A Mission Worth Breaking For- Break Mission 2019

Time to give a serious shout out to the event that is Break Mission, and to Russell David, MC Swifty, Sugar Rush, D-lo, Dek One, KhanFu, Kub, Unpronounceable and the whole team! Last year I wrote an honest feedback post to try and positively communicate a few things that dancers had highlighted that could be improved or thought about. A lot of time feedback is listened to but a year later forgotten, or not implemented for various reasons, when it comes to events on our scene but Break Mission went above and beyond to do better and be better this year.

They needed more space for all the competitors who came to enter, and for the spectators who wanted to watch, so they moved to the sheltered Arcadian Car park, a massive space where they needed to build absolutely everything, from the stage to the DJ booths and dancer warm up areas. It was more work, it was more security, more staff, more variables that needed to be paid attention. It was no easy task but they did it because it was needed.

Timings ran over last year and weren't as easy to find for people so this year Swifty ran a tighter, smoother ship, constantly checking timings, constantly giving updates to the crowd or anyone who came to him to ask. He picked up time at moments they needed it but yet still allowed time for dancers to cypher, for spectators and competitors to chill in between battles, and for everyone to be able to enjoy the day and not feel rushed.

Russell got B-Boy Premier (Torrell) in with his Woosh Judging system, giving a young breaker and tech guy on our scene a chance to better test the judging system he created, and through using it to get honest, constructive feedback on his system. It's important to take note of this as If we don't give the young enterprisers on our scene a chance, who will?

The Woosh system also gave everyone the visual competition brackets wanted last year, displayed on the big screens added in above the DJ booth.

The qualifier day was smooth, with Swifty listening to, and adjusting to, on the spot feedback, immediately doing pop up B-Girl cyphers when it was realised that the B-Girl's weren't getting into the cyphers enough for the judges to see them.

I always say that a qualifier day will never be a super fun, easy task. It is an exhausting day, you have hundreds of dancers all coming to try and be one of the chosen, judges have to watch so much dancing and time has to be given. But Break Mission tackled it as well as most any event I've seen.
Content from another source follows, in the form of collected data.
(** What Cypher says each statement does; [json] is the JSON value that [get] answers
    for a value that was stored. *)
Definition bolt_props (json : BoltType → Value) (l : list (string * BoltType)) : Props :=
  list_to_map (map (λ e, (e.1, json e.2)) l).
Definition statement_effect (json : BoltType → Value) (st : Statement)
    (params : gmap string BoltType) g h (rows : list DriverRow) : Prop :=
  match st with
  | SCreateNode labels => ∀ l,
      params !! "props" = Some (bolt_map l) →
      ∃ id labels' row,
        let node := {| sn_id := id; sn_labels := labels'; sn_props := bolt_props json l |} in
        labels' ≡ₚ labels ∧ ag_nodes g !! id = None ∧
        h ≡ with_nodes (<[id := node]> (ag_nodes g)) g ∧ rows = [row] ∧ row_shows_node row node
  | SUpdateNode => ∀ id l,
      params !! "id" = Some (bolt_i64 id) → params !! "props" = Some (bolt_map l) →
      h ≡ (spec_step (UpdateNode id (bolt_props json l)) g).2 ∧
      match ag_nodes h !! id with
      | Some node => ∃ row, rows = [row] ∧ row_shows_node row node
      | None => rows = []
      end
  | SDeleteNode => ∀ id,
      params !! "id" = Some (bolt_i64 id) → h ≡ (spec_step (DeleteNode id) g).2
  | SFindNode => ∀ id,
      params !! "id" = Some (bolt_i64 id) →
      h ≡ g ∧ match ag_nodes g !! id with
              | Some node => ∃ row, rows = [row] ∧ row_shows_node row node
              | None => rows = []
              end
  | SCreateRel rel_type => ∀ from to l,
      params !! "from" = Some (bolt_i64 from) → params !! "to" = Some (bolt_i64 to) →
      params !! "props" = Some (bolt_map l) →
      match ag_nodes g !! from, ag_nodes g !! to with
      | Some _, Some _ =>
          ∃ id row, let rel := {| sr_id := id; sr_rel_type := rel_type; sr_from := from;
                                  sr_to := to; sr_props := bolt_props json l |} in
            ag_rels g !! id = None ∧ h ≡ with_rels (<[id := rel]> (ag_rels g)) g ∧
            rows = [row] ∧ row_shows_rel row rel
      | _, _ => h ≡ g ∧ rows = []
      end
  | SUpdateRel => ∀ id l,
      params !! "id" = Some (bolt_i64 id) → params !! "props" = Some (bolt_map l) →
      h ≡ (spec_step (UpdateRelationship id (bolt_props json l)) g).2 ∧
      match ag_rels h !! id with
      | Some rel => ∃ row more, rows = row :: more ∧ row_shows_rel row rel
      | None => rows = []
      end
  | SDeleteRel => ∀ id,
      params !! "id" = Some (bolt_i64 id) → h ≡ (spec_step (DeleteRelationship id) g).2
  | SFindRel rel_type => ∀ id,
      params !! "grm_id" = Some (bolt_i64 id) →
      h ≡ g ∧ match edge_of g id rel_type with
              | Some rel => ∃ row, rows = [row] ∧ row_shows_rel row rel
              | None => rows = []
              end
  end.

Class Neo4jServerLaws := {
  (** A query is its text and its parameters. *)
  query_text : DriverQuery → string;
  query_params : DriverQuery → gmap string BoltType;
  new_query_text text : query_text (new_query text) = text;
  new_query_params text : query_params (new_query text) = ∅;
  query_param_text key b q : query_text (query_param key b q) = query_text q;
  query_param_params key b q :
    query_params (query_param key b q) = <[key := b]> (query_params q);
  (** What is stored is read back. *)
  json_of_bolt : BoltType → Value;
  json_of_bool b : json_of_bolt (bolt_bool b) = Bool b;
  json_of_i64 z : in_i64 z = true → json_of_bolt (bolt_i64 z) = value_from_i64 z;
  json_of_f64 x n : number_from_f64 x = Some n → json_of_bolt (bolt_f64 x) = Num n;
  json_of_string s : json_of_bolt (bolt_string s) = Str s;
  (** The server, and what a transaction sees of it. *)
  sv_ok : Db → Prop;
  sv_open : Db → Txn → Prop;
  sv_committed : Db → AGraph;
  sv_visible : Db → Txn → AGraph;
  start_law db r db' :
    sv_ok db → start_txn db = (r, db') →
    sv_ok db' ∧ sv_committed db' ≡ sv_committed db ∧
    ∀ tx, r = inr tx → sv_open db' tx ∧ sv_visible db' tx ≡ sv_committed db';
  execute_law q db tx r db' tx' :
    sv_open db tx → txn_execute q db tx = (r, db', tx') →
    sv_open db' tx' ∧ sv_committed db' ≡ sv_committed db ∧
    ∀ rows st, r = inr rows → read_statement (query_text q) = Some st →
      statement_effect json_of_bolt st (query_params q) (sv_visible db tx) (sv_visible db' tx')
        (stream_rows rows);
  run_law q db tx r db' tx' :
    sv_open db tx → txn_run q db tx = (r, db', tx') →
    sv_open db' tx' ∧ sv_committed db' ≡ sv_committed db ∧
    ∀ st, r = inr tt → read_statement (query_text q) = Some st →
      ∃ rows, statement_effect json_of_bolt st (query_params q) (sv_visible db tx)
                (sv_visible db' tx') rows;
  next_law rows db tx r rows' db' tx' :
    sv_open db tx → rows_next rows db tx = (r, rows', db', tx') →
    sv_open db' tx' ∧ sv_committed db' ≡ sv_committed db ∧
    sv_visible db' tx' ≡ sv_visible db tx ∧
    match r with
    | inr (Some row) => stream_rows rows = row :: stream_rows rows'
    | inr None => stream_rows rows = []
    | inl _ => True
    end;
  server_commit_law db tx r db' :
    sv_open db tx → txn_commit db tx = (r, db') →
    sv_ok db' ∧
    match r with
    | inr _ => sv_committed db' ≡ sv_visible db tx
    | inl _ => sv_committed db' ≡ sv_committed db ∨ sv_committed db' ≡ sv_visible db tx
    end;
  server_rollback_law db tx r db' :
    sv_open db tx → txn_rollback db tx = (r, db') →
    sv_ok db' ∧ sv_committed db' ≡ sv_committed db;
  server_drop_law db tx :
    sv_open db tx → sv_ok (txn_drop db tx) ∧ sv_committed (txn_drop db tx) ≡ sv_committed db;
}.
End server.

(** ** The backend keeps the contract *)

Section contract.
Context `{SerdeNumber} `{!NumberLaws} `{!JsonText}.
Context {Db Txn : Type} `{!Neo4jDriver Db Txn} `{!Neo4jServerLaws}.
Implicit Types g h : AGraph.

Abbreviation skeeps := (keeps sv_open sv_committed sv_visible).
(** ** Finds *)

Definition parse_backend_id_value (value : Value) (field : string) : result Z :=
  let error := Constraint (field +:+ " filter must be an integer backend id") in
  match value with
  | Num n => ok_or (number_as_i64 n) error
  | Str s => ok_or (parse_i64 s) error
  | _ => Err error
  end.
(** The loop over the predicates: the id given by an alias, the predicates kept. *)
Definition alias_predicate (id_field_name subject : string)
    (st : option Z * list PropertyPredicate) (predicate : PropertyPredicate)
    : result (option Z * list PropertyPredicate) :=
  let '(alias_id, retained) := st in
  if negb (String.eqb (pp_field predicate) id_field_name)
  then Ok (alias_id, (retained ++ [predicate])%list)
  else if negb (bool_decide (pp_op predicate = PEq))
  then Err (Constraint (subject +:+ " id filter '" +:+ id_field_name +:+ "' only supports equality"))
  else parsed ← parse_backend_id_value (pp_value predicate) id_field_name;
       match alias_id with
       | Some _ => Err (Constraint ("duplicate " +:+ subject +:+ " id filter '" +:+ id_field_name
                                    +:+ "'"))
       | None => Ok (Some parsed, retained)
       end.
Definition normalize_model_id_alias (request_id : option Z) (predicates : list PropertyPredicate)
    (id_field_name subject : string) : result (option Z * list PropertyPredicate) :=
  if String.eqb id_field_name "id" then Ok (request_id, predicates)
  else
    st ← try_fold (alias_predicate id_field_name subject) (None, []) predicates;
    match request_id, st.1 with
    | Some asked, Some alias =>
        if (asked =? alias)%Z then Ok (request_id, st.2)
        else Err (Constraint ("conflicting " +:+ subject +:+ " id filters 'id' and '"
                              +:+ id_field_name +:+ "'"))
    | None, Some id => Ok (Some id, st.2)
    | _, None => Ok (request_id, st.2)
    end.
And those were just the technical things, the things that Break Mission sat down on and came back this year with a game plan to improve on. On top of that you then had the event! Which was an actual community event! People might ask, 'what makes a community event?' And I'd say it's an event that realises that as much as we all love breaking, and the stand up street styles, and are drawn to these events to compete or watch, to truly give people an experience there needs to be more for them to do than just sit and watch, or dance and compete. At Break Mission you saw dancers and spectators playing basketball games on the hoops provided outside. Dragon punches and fire balls were thrown at each other on Street Fighter Super showdowns, and even classic Duck Hunt shots were fired on the Nintendo games systems set up for people to enjoy. DJ's, dancers, young kids and more all lined up to get a fresh cut from Spin the Barber, and while all this was happening Graffiti writers were painting the walls with some of the ill art, turning the place into even more of a hip hop culture playground. I tell you now, at no point did it feel like you were in a car park, at no point did I look around, maybe wanting to take a breather and chill for a moment, and not see something else to do or see. For me, this is a community event, this is what makes a competition more than a competition, this is what makes it a true jam!
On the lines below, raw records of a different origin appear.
Ltac along_step :=
  match goal with
  | |- along _ (_ ≫= _) => apply along_bind; [assumption|..|intros]
  | |- along _ (writeln _) => apply along_write; assumption
  | |- along _ (when _ _) => apply along_when; [assumption|]
  | |- along _ (unless_script _) => apply along_unless_script; [assumption..|]
  | |- along _ (map_error _ _) => apply along_map_error
  | |- along _ (modify _) => apply along_modify; [assumption|reflexivity..]
  | |- along _ (repeat_turns _ _) => apply along_repeat_turns; [assumption|intros]
  | |- _ => solve [auto with along nocore]
  | |- along _ (match ?x with _ => _ end) => destruct x
  end.
Ltac walk := repeat along_step.

(** ** Script transactions *)

(** The commands that neither end a transaction nor name a file. *)
Definition plain (command : SessionCommand) : bool :=
  match command with
  | CmdTxCommit | CmdSessionSave _ | CmdSessionLoad _ | CmdSessionImport _ | CmdSessionExport _
  | CmdSessionCompact | CmdSessionAutocommit _ => false
  | _ => true
  end.
Definition plain_line (line : string) : bool :=
  match parse_command_line (str_trim line) with Ok command => plain command | Err _ => true end.

Section transactions.
Context `{SerdeNumber} `{Formats} `{!JsonText} `{!SnapshotCodec} `{!SessionCodec}
  `{!InterchangeCodec} `{!IoText} `{!Machine}.

(** While a transaction is open: it, the autocommit target and the files stay. *)
Definition untraced (x y : CliSession * FileSys) : Prop :=
  is_Some (c_script_tx x.1) →
  c_script_tx y.1 = c_script_tx x.1 ∧ c_autocommit y.1 = c_autocommit x.1 ∧ y.2 = x.2.

#[local] Instance untraced_preorder : PreOrder untraced.
Proof.
  split; [by intros x|]. intros x y z Hxy Hyz Hx. destruct (Hxy Hx) as (Htx & Hac & Hfs).
  destruct Hyz as (? & ? & ?); [by rewrite Htx|]. by split_and!; etransitivity.
Qed.
Lemma untraced_free s s' fs :
  c_script_tx s' = c_script_tx s → c_autocommit s' = c_autocommit s →
  untraced (s, fs) (s', fs).
Proof. by intros ? ? ?. Qed.
#[local] Hint Resolve untraced_preorder untraced_free : along.

Lemma untraced_persist op : along untraced (persist_autocommit_entry op).
Proof.
  intros s fl fs o s' fl' fs' Hrun [tx Htx]. cbn in Htx.
  unfold persist_autocommit_entry, mbind, cli_bind in Hrun. cbn in Hrun. rewrite Htx in Hrun.
  by injection Hrun as <- <- <- <-.
Qed.
Lemma untraced_begin : along untraced handle_tx_begin.
Proof.
  intros s fl fs o s' fl' fs' Hrun [tx Htx]. cbn in Htx.
  unfold handle_tx_begin, mbind, cli_bind in Hrun. cbn in Hrun. rewrite Htx in Hrun.
  by injection Hrun as <- <- <- <-.
Qed.
#[local] Hint Resolve untraced_persist untraced_begin : along.

Ltac stay := pose proof untraced_preorder; pose proof untraced_free; walk.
Break Mission even up'ed the ante on the after party this year! Drinks flowed, conversations went on in the outside area, and the DJs dropped beats that kept everyone partying until the club closed. If you were there you might have thought that no one would wake up to make it to the event the next day but that's hip hop! Partying is part of the event! We compete, we battle, we go out, party, and we get up feeling a little waved but then the DJ wakes our bodies up with a scratch and a beat and we jump right back into a cypher, get loose and head into battle.

And let's not forget that yes, top level dancers competed for money and prizes, but all this was put on, once again, for the community and the public, for FREE, and in the process help those who truly need it by giving food and clothing donations to the homeless. And no matter how big Break Mission has gotten that Mission hasn't changed and once again, this year, it was a Mission worth Breaking for.